- _Instructions to follow_: Nothing outside the range below should be printed. Output exactly the lines from the line with "(** * Verification" to the line with "[trackMarketCapChanges], [fetchTokenPrices], [chunkArray]", both included.

- _Records for this task_:
_ _ _

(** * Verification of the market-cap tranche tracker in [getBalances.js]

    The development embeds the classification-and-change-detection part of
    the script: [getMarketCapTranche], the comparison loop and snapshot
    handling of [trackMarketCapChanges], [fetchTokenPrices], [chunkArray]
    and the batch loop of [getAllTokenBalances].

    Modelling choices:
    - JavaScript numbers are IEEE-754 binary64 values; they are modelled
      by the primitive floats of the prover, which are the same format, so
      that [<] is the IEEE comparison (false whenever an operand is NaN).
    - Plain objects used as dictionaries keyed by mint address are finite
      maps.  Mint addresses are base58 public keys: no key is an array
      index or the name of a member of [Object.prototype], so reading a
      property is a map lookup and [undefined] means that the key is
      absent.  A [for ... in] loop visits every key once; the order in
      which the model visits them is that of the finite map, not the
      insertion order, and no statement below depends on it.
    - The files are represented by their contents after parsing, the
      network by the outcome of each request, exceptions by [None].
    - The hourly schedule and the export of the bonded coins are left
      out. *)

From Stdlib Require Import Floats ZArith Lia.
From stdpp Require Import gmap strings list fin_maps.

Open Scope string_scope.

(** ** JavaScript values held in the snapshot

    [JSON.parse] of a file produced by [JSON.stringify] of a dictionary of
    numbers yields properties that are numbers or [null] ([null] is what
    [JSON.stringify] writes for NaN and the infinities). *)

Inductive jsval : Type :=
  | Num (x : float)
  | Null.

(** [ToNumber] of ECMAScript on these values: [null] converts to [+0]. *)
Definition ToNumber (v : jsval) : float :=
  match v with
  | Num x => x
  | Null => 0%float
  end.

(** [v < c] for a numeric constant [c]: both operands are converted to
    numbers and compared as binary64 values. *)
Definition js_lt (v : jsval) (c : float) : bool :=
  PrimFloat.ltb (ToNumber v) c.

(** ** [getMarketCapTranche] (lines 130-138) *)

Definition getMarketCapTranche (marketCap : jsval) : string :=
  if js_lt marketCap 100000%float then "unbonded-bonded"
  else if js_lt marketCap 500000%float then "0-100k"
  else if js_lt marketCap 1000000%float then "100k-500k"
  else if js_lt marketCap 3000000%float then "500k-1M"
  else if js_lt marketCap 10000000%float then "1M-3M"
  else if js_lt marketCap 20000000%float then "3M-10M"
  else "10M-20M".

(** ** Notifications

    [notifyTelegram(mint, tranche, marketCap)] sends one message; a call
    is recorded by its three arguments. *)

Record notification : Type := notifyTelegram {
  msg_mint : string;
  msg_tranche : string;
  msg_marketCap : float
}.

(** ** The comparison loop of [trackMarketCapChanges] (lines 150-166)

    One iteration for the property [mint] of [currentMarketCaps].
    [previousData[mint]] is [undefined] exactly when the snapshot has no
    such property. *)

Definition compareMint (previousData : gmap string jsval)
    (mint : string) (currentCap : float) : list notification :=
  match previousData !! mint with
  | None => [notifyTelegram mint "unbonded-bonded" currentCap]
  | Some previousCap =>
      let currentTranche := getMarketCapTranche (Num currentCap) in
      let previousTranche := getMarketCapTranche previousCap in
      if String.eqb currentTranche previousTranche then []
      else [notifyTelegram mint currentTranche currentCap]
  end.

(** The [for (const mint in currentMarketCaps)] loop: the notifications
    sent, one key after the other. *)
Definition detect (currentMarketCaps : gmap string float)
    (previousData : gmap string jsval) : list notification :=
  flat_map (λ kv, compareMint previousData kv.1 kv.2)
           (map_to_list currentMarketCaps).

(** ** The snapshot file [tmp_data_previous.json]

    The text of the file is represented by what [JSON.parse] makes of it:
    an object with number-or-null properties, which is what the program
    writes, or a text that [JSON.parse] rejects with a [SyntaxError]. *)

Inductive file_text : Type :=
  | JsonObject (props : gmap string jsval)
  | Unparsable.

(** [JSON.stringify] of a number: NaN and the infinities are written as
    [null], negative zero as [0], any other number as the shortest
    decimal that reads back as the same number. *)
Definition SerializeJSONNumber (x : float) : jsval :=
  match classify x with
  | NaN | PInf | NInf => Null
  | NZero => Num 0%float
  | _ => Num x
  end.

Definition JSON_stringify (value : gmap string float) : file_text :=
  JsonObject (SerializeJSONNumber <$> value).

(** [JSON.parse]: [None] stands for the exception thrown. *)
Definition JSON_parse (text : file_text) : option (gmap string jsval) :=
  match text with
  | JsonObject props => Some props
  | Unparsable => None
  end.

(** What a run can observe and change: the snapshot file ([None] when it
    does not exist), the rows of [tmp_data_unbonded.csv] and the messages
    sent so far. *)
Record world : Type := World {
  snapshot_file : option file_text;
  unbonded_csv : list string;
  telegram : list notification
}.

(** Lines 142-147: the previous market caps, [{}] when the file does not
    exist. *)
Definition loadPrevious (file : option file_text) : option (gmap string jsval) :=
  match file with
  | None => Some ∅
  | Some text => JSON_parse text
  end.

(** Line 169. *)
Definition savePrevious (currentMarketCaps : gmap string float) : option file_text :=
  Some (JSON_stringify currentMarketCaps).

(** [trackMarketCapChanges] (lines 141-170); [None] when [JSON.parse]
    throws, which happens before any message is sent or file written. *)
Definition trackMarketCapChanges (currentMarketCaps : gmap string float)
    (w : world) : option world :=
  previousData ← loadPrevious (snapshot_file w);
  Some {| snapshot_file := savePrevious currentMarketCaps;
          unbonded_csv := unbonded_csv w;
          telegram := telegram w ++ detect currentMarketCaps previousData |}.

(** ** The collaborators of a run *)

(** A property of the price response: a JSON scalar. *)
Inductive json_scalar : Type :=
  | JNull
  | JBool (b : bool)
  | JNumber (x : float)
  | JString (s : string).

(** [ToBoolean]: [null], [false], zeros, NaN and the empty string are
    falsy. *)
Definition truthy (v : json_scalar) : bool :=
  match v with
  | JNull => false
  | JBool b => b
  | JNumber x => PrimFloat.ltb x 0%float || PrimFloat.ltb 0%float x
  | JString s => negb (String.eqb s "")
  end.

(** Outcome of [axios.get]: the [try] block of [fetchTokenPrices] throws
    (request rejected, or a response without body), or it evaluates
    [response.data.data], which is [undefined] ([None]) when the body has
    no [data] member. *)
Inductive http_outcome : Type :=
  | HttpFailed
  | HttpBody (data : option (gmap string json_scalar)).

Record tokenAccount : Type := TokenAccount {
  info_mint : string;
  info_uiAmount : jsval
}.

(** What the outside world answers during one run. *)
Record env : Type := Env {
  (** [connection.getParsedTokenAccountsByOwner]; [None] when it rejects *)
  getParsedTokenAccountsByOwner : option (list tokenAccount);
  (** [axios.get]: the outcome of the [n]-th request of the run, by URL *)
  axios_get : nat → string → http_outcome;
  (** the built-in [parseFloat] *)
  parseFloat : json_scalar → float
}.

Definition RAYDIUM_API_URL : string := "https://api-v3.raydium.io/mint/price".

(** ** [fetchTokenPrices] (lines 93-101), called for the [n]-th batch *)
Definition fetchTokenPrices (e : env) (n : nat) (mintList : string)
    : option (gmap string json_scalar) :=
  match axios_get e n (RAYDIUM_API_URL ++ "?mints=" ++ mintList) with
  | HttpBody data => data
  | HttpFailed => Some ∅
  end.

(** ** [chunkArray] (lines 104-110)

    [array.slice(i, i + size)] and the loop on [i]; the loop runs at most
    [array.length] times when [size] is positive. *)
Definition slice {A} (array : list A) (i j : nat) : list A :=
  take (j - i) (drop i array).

_ _ _

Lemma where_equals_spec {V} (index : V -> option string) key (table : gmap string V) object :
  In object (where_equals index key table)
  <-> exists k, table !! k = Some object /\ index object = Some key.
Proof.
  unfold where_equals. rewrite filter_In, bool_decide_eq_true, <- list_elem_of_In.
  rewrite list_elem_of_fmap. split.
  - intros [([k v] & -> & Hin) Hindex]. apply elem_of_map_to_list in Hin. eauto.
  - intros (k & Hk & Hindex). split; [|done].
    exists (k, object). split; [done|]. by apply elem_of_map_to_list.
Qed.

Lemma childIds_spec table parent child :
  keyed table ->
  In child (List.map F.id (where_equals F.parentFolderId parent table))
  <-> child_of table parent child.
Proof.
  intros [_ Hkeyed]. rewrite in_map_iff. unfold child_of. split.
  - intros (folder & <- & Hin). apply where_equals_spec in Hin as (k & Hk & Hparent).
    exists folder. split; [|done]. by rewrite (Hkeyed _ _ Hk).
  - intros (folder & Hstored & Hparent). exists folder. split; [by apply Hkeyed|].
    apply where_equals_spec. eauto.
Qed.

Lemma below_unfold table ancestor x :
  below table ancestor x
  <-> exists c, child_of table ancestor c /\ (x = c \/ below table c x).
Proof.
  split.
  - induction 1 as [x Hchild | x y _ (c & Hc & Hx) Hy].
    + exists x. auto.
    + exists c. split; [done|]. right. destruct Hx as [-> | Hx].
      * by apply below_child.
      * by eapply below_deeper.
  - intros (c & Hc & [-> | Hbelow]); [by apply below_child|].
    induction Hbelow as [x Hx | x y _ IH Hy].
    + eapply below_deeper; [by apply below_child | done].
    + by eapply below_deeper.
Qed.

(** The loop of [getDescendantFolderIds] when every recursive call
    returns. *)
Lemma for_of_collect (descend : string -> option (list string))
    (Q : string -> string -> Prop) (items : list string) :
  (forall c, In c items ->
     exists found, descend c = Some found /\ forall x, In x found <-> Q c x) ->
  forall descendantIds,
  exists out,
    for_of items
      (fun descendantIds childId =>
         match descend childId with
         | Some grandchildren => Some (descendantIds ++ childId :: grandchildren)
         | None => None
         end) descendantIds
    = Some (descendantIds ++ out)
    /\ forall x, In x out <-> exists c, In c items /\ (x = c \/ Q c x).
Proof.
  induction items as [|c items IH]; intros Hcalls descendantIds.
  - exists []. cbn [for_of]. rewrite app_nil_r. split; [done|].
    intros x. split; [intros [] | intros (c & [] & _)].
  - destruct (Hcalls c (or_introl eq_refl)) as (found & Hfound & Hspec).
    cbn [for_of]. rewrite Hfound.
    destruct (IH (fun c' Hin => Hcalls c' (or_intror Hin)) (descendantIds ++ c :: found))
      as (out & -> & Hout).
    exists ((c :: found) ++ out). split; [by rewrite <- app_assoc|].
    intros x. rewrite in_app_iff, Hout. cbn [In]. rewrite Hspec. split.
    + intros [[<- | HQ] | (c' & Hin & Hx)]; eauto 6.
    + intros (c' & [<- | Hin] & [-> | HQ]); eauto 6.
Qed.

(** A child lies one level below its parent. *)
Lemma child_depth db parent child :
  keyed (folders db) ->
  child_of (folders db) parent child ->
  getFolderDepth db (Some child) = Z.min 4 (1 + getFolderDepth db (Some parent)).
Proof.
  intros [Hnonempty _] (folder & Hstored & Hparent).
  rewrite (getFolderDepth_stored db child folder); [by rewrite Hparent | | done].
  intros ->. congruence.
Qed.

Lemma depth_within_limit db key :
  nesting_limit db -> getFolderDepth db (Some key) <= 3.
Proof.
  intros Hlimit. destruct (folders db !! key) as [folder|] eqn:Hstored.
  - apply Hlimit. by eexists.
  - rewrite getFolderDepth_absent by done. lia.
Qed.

_ _ _

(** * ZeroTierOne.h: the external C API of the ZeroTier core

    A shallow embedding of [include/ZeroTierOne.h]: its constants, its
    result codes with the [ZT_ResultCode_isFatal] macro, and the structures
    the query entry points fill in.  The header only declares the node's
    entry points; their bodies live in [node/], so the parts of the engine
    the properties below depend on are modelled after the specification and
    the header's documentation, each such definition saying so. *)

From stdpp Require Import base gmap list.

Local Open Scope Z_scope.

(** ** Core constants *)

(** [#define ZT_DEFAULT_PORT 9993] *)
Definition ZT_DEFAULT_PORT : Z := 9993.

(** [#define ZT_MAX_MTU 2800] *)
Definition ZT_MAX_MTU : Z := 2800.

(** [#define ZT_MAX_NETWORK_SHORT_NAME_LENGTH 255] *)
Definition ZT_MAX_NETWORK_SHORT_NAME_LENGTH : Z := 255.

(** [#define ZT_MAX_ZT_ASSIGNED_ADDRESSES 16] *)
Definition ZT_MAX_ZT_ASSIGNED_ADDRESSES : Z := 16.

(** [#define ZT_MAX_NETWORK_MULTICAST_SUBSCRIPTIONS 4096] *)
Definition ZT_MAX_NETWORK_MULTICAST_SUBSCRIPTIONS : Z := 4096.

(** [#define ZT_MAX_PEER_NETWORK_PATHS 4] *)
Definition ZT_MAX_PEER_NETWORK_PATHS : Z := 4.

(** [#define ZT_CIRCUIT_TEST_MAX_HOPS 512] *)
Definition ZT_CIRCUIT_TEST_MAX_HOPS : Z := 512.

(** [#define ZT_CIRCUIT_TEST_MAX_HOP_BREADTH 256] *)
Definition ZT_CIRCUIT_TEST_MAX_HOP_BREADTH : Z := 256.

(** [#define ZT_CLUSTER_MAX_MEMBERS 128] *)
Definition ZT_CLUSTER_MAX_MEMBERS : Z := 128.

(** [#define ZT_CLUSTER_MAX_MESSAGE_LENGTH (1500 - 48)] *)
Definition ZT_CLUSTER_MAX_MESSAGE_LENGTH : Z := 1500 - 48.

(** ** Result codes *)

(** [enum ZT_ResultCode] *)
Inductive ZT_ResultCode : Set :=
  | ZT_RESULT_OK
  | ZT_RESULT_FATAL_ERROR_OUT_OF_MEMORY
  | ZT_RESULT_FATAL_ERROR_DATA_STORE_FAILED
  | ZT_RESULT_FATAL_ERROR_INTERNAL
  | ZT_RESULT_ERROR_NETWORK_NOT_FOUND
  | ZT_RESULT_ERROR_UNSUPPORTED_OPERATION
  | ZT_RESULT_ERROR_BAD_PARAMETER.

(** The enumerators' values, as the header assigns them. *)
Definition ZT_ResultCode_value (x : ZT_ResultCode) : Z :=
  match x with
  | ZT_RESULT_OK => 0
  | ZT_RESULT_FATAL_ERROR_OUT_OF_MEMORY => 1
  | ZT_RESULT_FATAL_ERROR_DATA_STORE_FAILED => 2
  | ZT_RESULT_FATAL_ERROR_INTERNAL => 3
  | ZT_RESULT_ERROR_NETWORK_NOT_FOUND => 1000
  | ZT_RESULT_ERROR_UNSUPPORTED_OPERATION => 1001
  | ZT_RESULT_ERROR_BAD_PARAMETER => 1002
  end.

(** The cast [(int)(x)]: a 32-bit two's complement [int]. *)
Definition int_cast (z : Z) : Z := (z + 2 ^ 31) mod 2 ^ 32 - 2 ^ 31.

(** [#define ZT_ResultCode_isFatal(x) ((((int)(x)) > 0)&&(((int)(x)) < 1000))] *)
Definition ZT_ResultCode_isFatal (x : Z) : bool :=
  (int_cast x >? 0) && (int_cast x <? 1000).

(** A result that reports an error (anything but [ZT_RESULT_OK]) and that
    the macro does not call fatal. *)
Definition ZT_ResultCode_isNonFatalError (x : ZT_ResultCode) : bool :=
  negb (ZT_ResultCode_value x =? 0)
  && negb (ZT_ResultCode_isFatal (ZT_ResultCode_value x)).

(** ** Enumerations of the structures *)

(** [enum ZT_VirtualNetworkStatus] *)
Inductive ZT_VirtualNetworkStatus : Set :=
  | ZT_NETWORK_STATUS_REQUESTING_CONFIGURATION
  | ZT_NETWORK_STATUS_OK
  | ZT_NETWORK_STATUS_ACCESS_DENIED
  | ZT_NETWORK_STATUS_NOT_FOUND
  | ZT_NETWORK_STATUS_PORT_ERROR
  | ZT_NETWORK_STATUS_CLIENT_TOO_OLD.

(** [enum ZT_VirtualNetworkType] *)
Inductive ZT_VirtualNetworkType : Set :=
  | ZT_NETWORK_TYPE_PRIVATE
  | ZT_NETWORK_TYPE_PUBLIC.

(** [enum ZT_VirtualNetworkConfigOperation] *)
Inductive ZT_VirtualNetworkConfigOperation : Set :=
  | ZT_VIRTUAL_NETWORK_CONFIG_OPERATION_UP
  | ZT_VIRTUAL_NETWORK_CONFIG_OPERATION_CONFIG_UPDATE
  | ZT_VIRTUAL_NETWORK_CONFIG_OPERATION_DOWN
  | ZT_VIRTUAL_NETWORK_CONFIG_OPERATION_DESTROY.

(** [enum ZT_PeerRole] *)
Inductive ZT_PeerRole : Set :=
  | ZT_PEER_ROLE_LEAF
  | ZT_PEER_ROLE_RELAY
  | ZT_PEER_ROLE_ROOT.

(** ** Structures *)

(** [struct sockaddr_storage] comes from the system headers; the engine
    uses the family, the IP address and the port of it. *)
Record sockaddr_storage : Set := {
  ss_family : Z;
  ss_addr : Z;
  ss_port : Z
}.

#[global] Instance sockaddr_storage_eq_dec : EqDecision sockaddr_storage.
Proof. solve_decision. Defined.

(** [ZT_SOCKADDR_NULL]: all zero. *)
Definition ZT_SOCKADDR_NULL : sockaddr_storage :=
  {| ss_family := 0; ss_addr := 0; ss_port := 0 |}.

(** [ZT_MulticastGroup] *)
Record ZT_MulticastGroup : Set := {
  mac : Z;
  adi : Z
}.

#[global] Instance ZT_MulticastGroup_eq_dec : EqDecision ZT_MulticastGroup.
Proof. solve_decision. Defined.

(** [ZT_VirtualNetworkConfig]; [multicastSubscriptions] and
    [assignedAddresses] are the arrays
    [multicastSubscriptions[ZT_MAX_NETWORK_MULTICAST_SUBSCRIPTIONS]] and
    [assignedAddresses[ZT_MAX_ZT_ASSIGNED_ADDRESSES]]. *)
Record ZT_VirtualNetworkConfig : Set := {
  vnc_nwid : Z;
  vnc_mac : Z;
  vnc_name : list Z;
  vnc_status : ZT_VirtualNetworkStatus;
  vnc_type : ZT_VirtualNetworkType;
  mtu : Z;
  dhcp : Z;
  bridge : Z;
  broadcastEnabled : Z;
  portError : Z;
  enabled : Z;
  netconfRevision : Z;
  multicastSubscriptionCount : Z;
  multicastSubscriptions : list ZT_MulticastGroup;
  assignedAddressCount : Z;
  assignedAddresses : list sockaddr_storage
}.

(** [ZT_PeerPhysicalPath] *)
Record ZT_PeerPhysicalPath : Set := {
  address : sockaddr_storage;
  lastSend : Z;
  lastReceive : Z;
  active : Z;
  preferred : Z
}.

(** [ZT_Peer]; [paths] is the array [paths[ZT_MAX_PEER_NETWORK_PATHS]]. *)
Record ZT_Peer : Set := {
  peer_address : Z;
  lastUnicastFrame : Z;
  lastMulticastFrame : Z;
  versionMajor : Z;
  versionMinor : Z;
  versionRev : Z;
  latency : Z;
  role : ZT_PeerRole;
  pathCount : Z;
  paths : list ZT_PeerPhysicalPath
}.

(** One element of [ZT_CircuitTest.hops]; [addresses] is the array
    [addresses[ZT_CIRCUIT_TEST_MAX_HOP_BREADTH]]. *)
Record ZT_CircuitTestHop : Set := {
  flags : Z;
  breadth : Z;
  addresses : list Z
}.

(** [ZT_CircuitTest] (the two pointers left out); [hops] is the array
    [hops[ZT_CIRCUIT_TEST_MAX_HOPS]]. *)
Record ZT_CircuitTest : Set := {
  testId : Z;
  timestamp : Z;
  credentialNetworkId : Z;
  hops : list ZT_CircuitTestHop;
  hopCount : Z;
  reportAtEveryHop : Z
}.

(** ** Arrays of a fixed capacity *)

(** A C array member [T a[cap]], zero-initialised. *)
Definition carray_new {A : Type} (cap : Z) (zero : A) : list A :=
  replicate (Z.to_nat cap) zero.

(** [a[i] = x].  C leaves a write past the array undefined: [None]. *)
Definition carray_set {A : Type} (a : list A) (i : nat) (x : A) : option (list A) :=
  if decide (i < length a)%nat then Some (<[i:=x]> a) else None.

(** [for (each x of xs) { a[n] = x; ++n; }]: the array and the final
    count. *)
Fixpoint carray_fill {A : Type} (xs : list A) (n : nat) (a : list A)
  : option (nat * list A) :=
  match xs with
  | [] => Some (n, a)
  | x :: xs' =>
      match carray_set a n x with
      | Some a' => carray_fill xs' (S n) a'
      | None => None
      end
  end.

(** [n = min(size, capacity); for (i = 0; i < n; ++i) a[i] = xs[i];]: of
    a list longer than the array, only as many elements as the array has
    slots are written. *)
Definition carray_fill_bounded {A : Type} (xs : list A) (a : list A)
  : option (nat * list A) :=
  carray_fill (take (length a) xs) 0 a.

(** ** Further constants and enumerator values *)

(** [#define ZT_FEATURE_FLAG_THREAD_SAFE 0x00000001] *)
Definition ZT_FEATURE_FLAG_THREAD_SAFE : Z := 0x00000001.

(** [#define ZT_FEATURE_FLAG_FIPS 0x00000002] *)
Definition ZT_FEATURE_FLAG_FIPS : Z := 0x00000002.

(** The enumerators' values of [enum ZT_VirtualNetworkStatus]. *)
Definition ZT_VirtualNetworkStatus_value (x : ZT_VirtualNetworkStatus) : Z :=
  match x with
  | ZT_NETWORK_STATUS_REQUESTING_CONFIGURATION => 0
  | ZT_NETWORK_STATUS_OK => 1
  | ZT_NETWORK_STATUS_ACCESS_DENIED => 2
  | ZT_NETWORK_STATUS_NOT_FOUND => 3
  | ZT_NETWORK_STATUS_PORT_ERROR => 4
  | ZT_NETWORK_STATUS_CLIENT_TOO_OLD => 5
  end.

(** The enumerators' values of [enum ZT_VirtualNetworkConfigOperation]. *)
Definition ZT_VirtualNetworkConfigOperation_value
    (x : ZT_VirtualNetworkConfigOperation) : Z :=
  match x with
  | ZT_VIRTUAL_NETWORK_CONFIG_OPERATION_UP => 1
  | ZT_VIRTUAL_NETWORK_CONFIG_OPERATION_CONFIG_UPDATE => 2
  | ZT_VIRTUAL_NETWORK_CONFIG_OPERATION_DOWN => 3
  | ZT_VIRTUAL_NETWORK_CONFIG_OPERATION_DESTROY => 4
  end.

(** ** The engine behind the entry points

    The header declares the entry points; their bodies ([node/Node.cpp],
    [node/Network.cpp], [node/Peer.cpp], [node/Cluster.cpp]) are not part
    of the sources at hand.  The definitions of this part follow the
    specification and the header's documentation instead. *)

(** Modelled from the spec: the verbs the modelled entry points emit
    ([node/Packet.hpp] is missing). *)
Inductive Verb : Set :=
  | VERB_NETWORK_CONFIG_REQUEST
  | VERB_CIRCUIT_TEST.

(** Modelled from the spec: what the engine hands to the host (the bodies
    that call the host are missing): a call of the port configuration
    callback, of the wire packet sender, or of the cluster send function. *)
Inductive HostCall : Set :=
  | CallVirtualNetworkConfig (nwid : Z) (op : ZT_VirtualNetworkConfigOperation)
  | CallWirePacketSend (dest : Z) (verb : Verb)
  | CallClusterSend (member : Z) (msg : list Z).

_ _ _

- _Exercise answer_:
(** * Verification of the market-cap tranche tracker in [getBalances.js]

    The development embeds the classification-and-change-detection part of
    the script: [getMarketCapTranche], the comparison loop and snapshot
    handling of [trackMarketCapChanges], [fetchTokenPrices], [chunkArray]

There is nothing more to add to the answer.